Up until now I have referred to taonga using the word “it”, when for most, if not all, Maori, taonga are living entities, best addressed as “her” or “him”, or, ideally, by a per­sonal name. The impersonal pronoun neutralises an artefact, not only de­meaning the power within, but dis­tancing the treasure from the be­holder, the toucher, the caregiver. The relationship that Maori enjoy and cultivate with taonga tuku iho is of major importance. A carved house truly does embody a revered ances­tor; a great canoe actually personifies a concept, a vision, that motivates the people. Even the tiniest pieces demand this firm regard: one of the daintiest, most delicate taonga in the fabled Te Maori exhibition — a tiny bone earring — was among the most memorable. Despite her size, she ached with the quiet power of all those generations who had fondled and coveted, touched and admired her unusual beauty.

For the Maori people and, specifi­cally, for this Maori person, ancestral art holds many different meanings. The taonga inspire and confront; they relax and soothe; they provoke and energise; they empower and sustain. They convey memories from the past and make promises for the future. They tell us where we, as a people, have come from, and they show us where we are going to. They repre­sent hope, fortitude and resilience: the survival of spirit.

Over the last two hundred years much has been utterly, irretrievably lost — deliberately burned in the name of Christendom, recklessly smashed by colonial expansion. Carved structures flattened, sacred sites desecrated. In some regions it is said the visual arts vanished alto­gether. Yet the embers stayed warm and the wairua remained. In spite of the bitterness of land confiscation, introduced epidemic diseases and language loss, those plundered gen­erations survived, and beneath the ravaging pressures of the nineteenth century, they created some of the finest, most fabulous taonga we have. The legacy of that troubled, desper­ate time to this one is one of genius, of adaptation, of energetic and ex­traordinary artmaking.

And what will be our legacy to the next generation, as we move into the third millenium?

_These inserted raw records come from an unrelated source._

(** C35: A response that carries the identifier, the source and the destination of the query is printed
    hop by hop, in order, as the routers filled the hops in; one that differs in any of the three is
    ignored.  The receive buffer has room for fifteen hops. *)
Theorem show_ip6_result_decodes code mca src dst raddr qid rhlim code' mca' src' dst' raddr' qid' rhlim' (l : list hop) :
  length mca = 16%nat -> length src = 16%nat -> length dst = 16%nat -> length raddr = 16%nat ->
  length mca' = 16%nat -> length src' = 16%nat -> length dst' = 16%nat -> length raddr' = 16%nat ->
  Forall hop_ok l -> (1 <= length l <= 15)%nat ->
  let query := mld1_header MLD_MTRACE code mca ++ tr6_query src dst raddr qid rhlim in
  let response := mld1_header MLD_MTRACE_RESP code' mca' ++ tr6_query src' dst' raddr' qid' rhlim' ++ concat (hop_bytes <$> l) in
  show_ip6_result query (receive response).1 (receive response).2 =
  Done (if bool_decide (le24 qid = le24 qid' /\ src = src' /\ dst = dst') then Trace (shown_hops 0 l) else OtherQuery).
Proof.
  intros Hm Hs Hd Hr Hm' Hs' Hd' Hr' Hl Hn query response.
  assert (Hlen : length (concat (hop_bytes <$> l)) = (60 * length l)%nat).
  { clear -Hl. induction Hl as [|p l Hp _ IH]; csimpl; [done|]. rewrite length_app, IH, length_hop_bytes by done. lia. }
  destruct (query_fields MLD_MTRACE code mca src dst raddr qid rhlim []) as (_ & Q1 & Q2 & Q3 & _); [done..|].
  rewrite app_nil_r in Q1, Q2, Q3. fold query in Q1, Q2, Q3.
  destruct (query_fields MLD_MTRACE_RESP code' mca' src' dst' raddr' qid' rhlim' (concat (hop_bytes <$> l)))
    as (_ & _ & _ & _ & Hresp); [done..|]. fold response in Hresp.
  unfold receive. rewrite take_ge by lia. cbn [fst snd]. set (pad := replicate (1024 - length response) 0).
  destruct (query_fields MLD_MTRACE_RESP code' mca' src' dst' raddr' qid' rhlim' (concat (hop_bytes <$> l) ++ pad))
    as (R0 & R1 & R2 & R3 & _); [done..|].
  assert (Hpad : response ++ pad = mld1_header MLD_MTRACE_RESP code' mca' ++ tr6_query src' dst' raddr' qid' rhlim' ++ concat (hop_bytes <$> l) ++ pad)
    by (unfold response; by rewrite <-!app_assoc).
  rewrite <-Hpad in R0, R1, R2, R3. unfold show_ip6_result, sizeof_mld1, sizeof_tr6_query, sizeof_tr6_resp.
  rewrite (proj2 (Nat.ltb_ge _ _)) by lia. rewrite R0. cbn [mbind res_bind head default]. rewrite Z.eqb_refl.
  rewrite Hresp, Hlen. replace (76 + 60 * length l - 24 - 52)%nat with (length l * 60)%nat by lia.
  rewrite Nat.Div0.mod_mul. simpl negb. cbv iota. rewrite Q1, Q2, Q3, R1, R2, R3. cbn [mbind res_bind].
  assert (Ht : negb (bool_decide (le24 qid = le24 qid')) || negb (IN6_ARE_ADDR_EQUAL src src') || negb (IN6_ARE_ADDR_EQUAL dst dst') =
               negb (bool_decide (le24 qid = le24 qid' /\ src = src' /\ dst = dst'))).
  { unfold IN6_ARE_ADDR_EQUAL. repeat case_bool_decide; simpl; tauto || (exfalso; tauto). }
  rewrite Ht. clear Ht. case_bool_decide; [|done]. simpl negb. cbv iota.
  assert (Hpre : length (mld1_header MLD_MTRACE_RESP code' mca' ++ tr6_query src' dst' raddr' qid' rhlim') = 76%nat)
    by (unfold mld1_header, tr6_query; rewrite !length_app; simpl; lia).
  rewrite Hpad, app_assoc. replace (24 + 52)%nat with 76%nat by lia.
  replace (76 + 60 * length l)%nat with (76 + length (concat (hop_bytes <$> l)))%nat by lia. rewrite <-Hpre at 2 3.
  rewrite show_hops_encodes; [done|done|lia].
Qed.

The ancestral art forms, and their making, have been successfully re­tained and fostered, though not with­out considerable struggle and the grim determination of remarkable individuals. Rangimarie Hetet, the doyenne of Maori fibre art and gar­ment manufacture, continues to in­spire, motivate, and encourage; her own family, and their many scores of students, celebrate the tradition and reinforce its continuity. The artistic offspring of such tohunga as Piri Poutapu and the brothers Taiapa still enthrall contemporary Aotearoa with spectacular houses and superb ca­noes. And, predictably, as the cul­tures of this land entangle, convo­lute, merge, or parallel, new art forms and new artmakers rise to the surface from within the Maori world.

The wairua lives on: a new beginning… and another story.